Content starts

(** C2: the label is "Positive" exactly when the compound score is at least
    0.05, "Negative" exactly when it is at most -0.05, and "Neutral" exactly
    when it is neither; this holds for every float, so in particular for
    every compound score between -1 and 1. *)
Theorem label_sentiment_thresholds (score : float) :
  (label_sentiment score = "Positive"%string <-> (0.05 <=? score)%float = true)
  /\ (label_sentiment score = "Negative"%string <-> (score <=? -0.05)%float = true)
  /\ (label_sentiment score = "Neutral"%string <->
        (0.05 <=? score)%float = false /\ (score <=? -0.05)%float = false).
Proof.
  unfold label_sentiment.
  pose proof (not_both_sides score) as Hx.
  destruct (0.05 <=? score)%float eqn:Hp;
    destruct (score <=? -0.05)%float eqn:Hn;
    try (specialize (Hx eq_refl); discriminate);
    repeat split; intros; try discriminate; try reflexivity;
    try (destruct H; discriminate).
Qed.

Section FacadeFacts.

Context {U : Unicode}.

(** C7: for a text that is empty or trims to the empty string,
    [analyze_text] is a finished program that makes no call to
    [polarity_scores]; whatever the scorer, no call is recorded, the
    scorer's state is left as it was, and the result has zero counts, no
    top words, all four scores 0.0, the label "Neutral" and an empty
    preview. *)
Theorem empty_text_result (text : str) (H : strip text = []) :
  analyze_text text = Ret empty_result
  /\ (forall scorer, calls scorer (analyze_text text) = [])
  /\ (forall scorer, run scorer (analyze_text text) = empty_result)
  /\ (forall (W : Type) (scorer : str -> W -> Scores * W) (w : W),
        run_state scorer (analyze_text text) w = (empty_result, w)).
Proof.
  assert (E : analyze_text text = Ret empty_result).
  { unfold analyze_text. rewrite H. reflexivity. }
  rewrite E. repeat split; reflexivity.
Qed.

(** C9: [analyze_text] on a text and on its trimmed form are the same
    program, so under every scorer they make the same calls and return
    records equal in every field. *)
Theorem trimming_invariance (text : str) :
  analyze_text (strip text) = analyze_text text
  /\ (forall scorer,
        run scorer (analyze_text (strip text)) = run scorer (analyze_text text)
        /\ calls scorer (analyze_text (strip text))
           = calls scorer (analyze_text text)).
Proof.
  assert (E : analyze_text (strip text) = analyze_text text).
  { unfold analyze_text. now rewrite strip_idem. }
  rewrite E. auto.
Qed.

End FacadeFacts.

(** ** Order of items in a list *)

Create HintDb order.
#[local] Hint Constructors precedes : order.

Lemma precedes_In {A : Type} (x y : A) l :
  precedes x y l -> In x l /\ In y l.
Proof. induction 1; simpl; intuition. Qed.

Lemma precedes_snoc {A : Type} (x y z : A) l :
  precedes x y (l ++ [z]) -> precedes x y l \/ (In x l /\ y = z).
Proof.
  induction l as [|a l IH]; simpl; intros H.
  - inversion H as [? Hin | ? ? Hp]; subst.
    + destruct Hin.
    + inversion Hp.
  - inversion H as [? Hin | ? ? Hp]; subst.
    + apply in_app_or in Hin.
      destruct Hin as [Hin | [Hin | []]]; auto with order.
    + destruct (IH Hp) as [H2 | [H2 H3]]; auto with order.
Qed.

Lemma precedes_map {A B : Type} (f : A -> B) (x y : A) l :
  precedes x y l -> precedes (f x) (f y) (map f l).
Proof.
  induction 1; simpl; auto with order.
  constructor. now apply in_map.
Qed.

Lemma firstn_incl {A : Type} (x : A) n l : In x (firstn n l) -> In x l.
Proof.
  revert l. induction n as [|n IH]; intros [|a l]; simpl; intuition.
Qed.

Lemma precedes_firstn {A : Type} (x y : A) n l :
  precedes x y (firstn n l) -> precedes x y l.
Proof.
  revert l. induction n as [|n IH]; intros [|a l] H; simpl in H;
    try solve [inversion H].
  inversion H as [? Hin | ? ? Hp]; subst.
  - constructor. eapply firstn_incl; eauto.
  - auto with order.
Qed.

Lemma nth_error_precedes {A : Type} (l : list A) :
  forall i j x y,
    i < j -> nth_error l i = Some x -> nth_error l j = Some y ->
    precedes x y l.
Proof.
  induction l as [|a l IH]; intros i j x y Hij Hi Hj.
  - destruct i; discriminate.
  - destruct j as [|j]; [lia|]. simpl in Hj.
    destruct i as [|i]; simpl in Hi.
    + injection Hi as ->. constructor. eapply nth_error_In; eauto.
    + apply precedes_later. apply (IH i j); auto; lia.
Qed.

(** ** The stable descending sort *)

Lemma insert_desc_In x y l : In y (insert_desc x l) <-> y = x \/ In y l.
Proof.
  induction l as [|z l IH]; simpl.
  - intuition.
  - destruct (snd z <=? snd x); simpl; intuition.
Qed.

Lemma insert_desc_perm x l : Permutation (insert_desc x l) (x :: l).
Proof.
  induction l as [|z l IH]; simpl; auto.
  destruct (snd z <=? snd x); auto.
  rewrite IH. apply perm_swap.
Qed.

Lemma sorted_desc_perm l : Permutation (sorted_desc l) l.
Proof.
  induction l as [|x l IH]; simpl; auto.
  rewrite insert_desc_perm. now constructor.
Qed.

Lemma insert_desc_descending x l :
  descending l -> descending (insert_desc x l).
Proof.
  unfold descending. induction 1 as [|z l Hl IH Hz]; simpl.
  - repeat constructor.
  - destruct (snd z <=? snd x) eqn:E.
    + apply Nat.leb_le in E. constructor.
      * now constructor.
      * constructor; auto.
        rewrite Forall_forall in *. intros b Hb. specialize (Hz b Hb). lia.
    + apply Nat.leb_gt in E. constructor; auto.
      rewrite Forall_forall in *. intros b Hb.
      apply insert_desc_In in Hb. destruct Hb as [-> | Hb]; auto. lia.
Qed.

Content ends

• _Problem_
What do the records say? Quote them all exactly.

• _Task solution_
(** C2: the label is "Positive" exactly when the compound score is at least
    0.05, "Negative" exactly when it is at most -0.05, and "Neutral" exactly
    when it is neither; this holds for every float, so in particular for
    every compound score between -1 and 1. *)
Theorem label_sentiment_thresholds (score : float) :
  (label_sentiment score = "Positive"%string <-> (0.05 <=? score)%float = true)
  /\ (label_sentiment score = "Negative"%string <-> (score <=? -0.05)%float = true)
  /\ (label_sentiment score = "Neutral"%string <->
        (0.05 <=? score)%float = false /\ (score <=? -0.05)%float = false).
Proof.
  unfold label_sentiment.
  pose proof (not_both_sides score) as Hx.
  destruct (0.05 <=? score)%float eqn:Hp;
    destruct (score <=? -0.05)%float eqn:Hn;
    try (specialize (Hx eq_refl); discriminate);
    repeat split; intros; try discriminate; try reflexivity;
    try (destruct H; discriminate).
Qed.

Section FacadeFacts.

Context {U : Unicode}.

(** C7: for a text that is empty or trims to the empty string,
    [analyze_text] is a finished program that makes no call to
    [polarity_scores]; whatever the scorer, no call is recorded, the
    scorer's state is left as it was, and the result has zero counts, no
    top words, all four scores 0.0, the label "Neutral" and an empty
    preview. *)
Theorem empty_text_result (text : str) (H : strip text = []) :
  analyze_text text = Ret empty_result
  /\ (forall scorer, calls scorer (analyze_text text) = [])
  /\ (forall scorer, run scorer (analyze_text text) = empty_result)
  /\ (forall (W : Type) (scorer : str -> W -> Scores * W) (w : W),
        run_state scorer (analyze_text text) w = (empty_result, w)).
Proof.
  assert (E : analyze_text text = Ret empty_result).
  { unfold analyze_text. rewrite H. reflexivity. }
  rewrite E. repeat split; reflexivity.
Qed.

(** C9: [analyze_text] on a text and on its trimmed form are the same
    program, so under every scorer they make the same calls and return
    records equal in every field. *)
Theorem trimming_invariance (text : str) :
  analyze_text (strip text) = analyze_text text
  /\ (forall scorer,
        run scorer (analyze_text (strip text)) = run scorer (analyze_text text)
        /\ calls scorer (analyze_text (strip text))
           = calls scorer (analyze_text text)).
Proof.
  assert (E : analyze_text (strip text) = analyze_text text).
  { unfold analyze_text. now rewrite strip_idem. }
  rewrite E. auto.
Qed.

End FacadeFacts.

(** ** Order of items in a list *)

Create HintDb order.
#[local] Hint Constructors precedes : order.

Lemma precedes_In {A : Type} (x y : A) l :
  precedes x y l -> In x l /\ In y l.
Proof. induction 1; simpl; intuition. Qed.

Lemma precedes_snoc {A : Type} (x y z : A) l :
  precedes x y (l ++ [z]) -> precedes x y l \/ (In x l /\ y = z).
Proof.
  induction l as [|a l IH]; simpl; intros H.
  - inversion H as [? Hin | ? ? Hp]; subst.
    + destruct Hin.
    + inversion Hp.
  - inversion H as [? Hin | ? ? Hp]; subst.
    + apply in_app_or in Hin.
      destruct Hin as [Hin | [Hin | []]]; auto with order.
    + destruct (IH Hp) as [H2 | [H2 H3]]; auto with order.
Qed.

Lemma precedes_map {A B : Type} (f : A -> B) (x y : A) l :
  precedes x y l -> precedes (f x) (f y) (map f l).
Proof.
  induction 1; simpl; auto with order.
  constructor. now apply in_map.
Qed.

Lemma firstn_incl {A : Type} (x : A) n l : In x (firstn n l) -> In x l.
Proof.
  revert l. induction n as [|n IH]; intros [|a l]; simpl; intuition.
Qed.

Lemma precedes_firstn {A : Type} (x y : A) n l :
  precedes x y (firstn n l) -> precedes x y l.
Proof.
  revert l. induction n as [|n IH]; intros [|a l] H; simpl in H;
    try solve [inversion H].
  inversion H as [? Hin | ? ? Hp]; subst.
  - constructor. eapply firstn_incl; eauto.
  - auto with order.
Qed.

Lemma nth_error_precedes {A : Type} (l : list A) :
  forall i j x y,
    i < j -> nth_error l i = Some x -> nth_error l j = Some y ->
    precedes x y l.
Proof.
  induction l as [|a l IH]; intros i j x y Hij Hi Hj.
  - destruct i; discriminate.
  - destruct j as [|j]; [lia|]. simpl in Hj.
    destruct i as [|i]; simpl in Hi.
    + injection Hi as ->. constructor. eapply nth_error_In; eauto.
    + apply precedes_later. apply (IH i j); auto; lia.
Qed.

(** ** The stable descending sort *)

Lemma insert_desc_In x y l : In y (insert_desc x l) <-> y = x \/ In y l.
Proof.
  induction l as [|z l IH]; simpl.
  - intuition.
  - destruct (snd z <=? snd x); simpl; intuition.
Qed.

Lemma insert_desc_perm x l : Permutation (insert_desc x l) (x :: l).
Proof.
  induction l as [|z l IH]; simpl; auto.
  destruct (snd z <=? snd x); auto.
  rewrite IH. apply perm_swap.
Qed.

Lemma sorted_desc_perm l : Permutation (sorted_desc l) l.
Proof.
  induction l as [|x l IH]; simpl; auto.
  rewrite insert_desc_perm. now constructor.
Qed.

Lemma insert_desc_descending x l :
  descending l -> descending (insert_desc x l).
Proof.
  unfold descending. induction 1 as [|z l Hl IH Hz]; simpl.
  - repeat constructor.
  - destruct (snd z <=? snd x) eqn:E.
    + apply Nat.leb_le in E. constructor.
      * now constructor.
      * constructor; auto.
        rewrite Forall_forall in *. intros b Hb. specialize (Hz b Hb). lia.
    + apply Nat.leb_gt in E. constructor; auto.
      rewrite Forall_forall in *. intros b Hb.
      apply insert_desc_In in Hb. destruct Hb as [-> | Hb]; auto. lia.
Qed.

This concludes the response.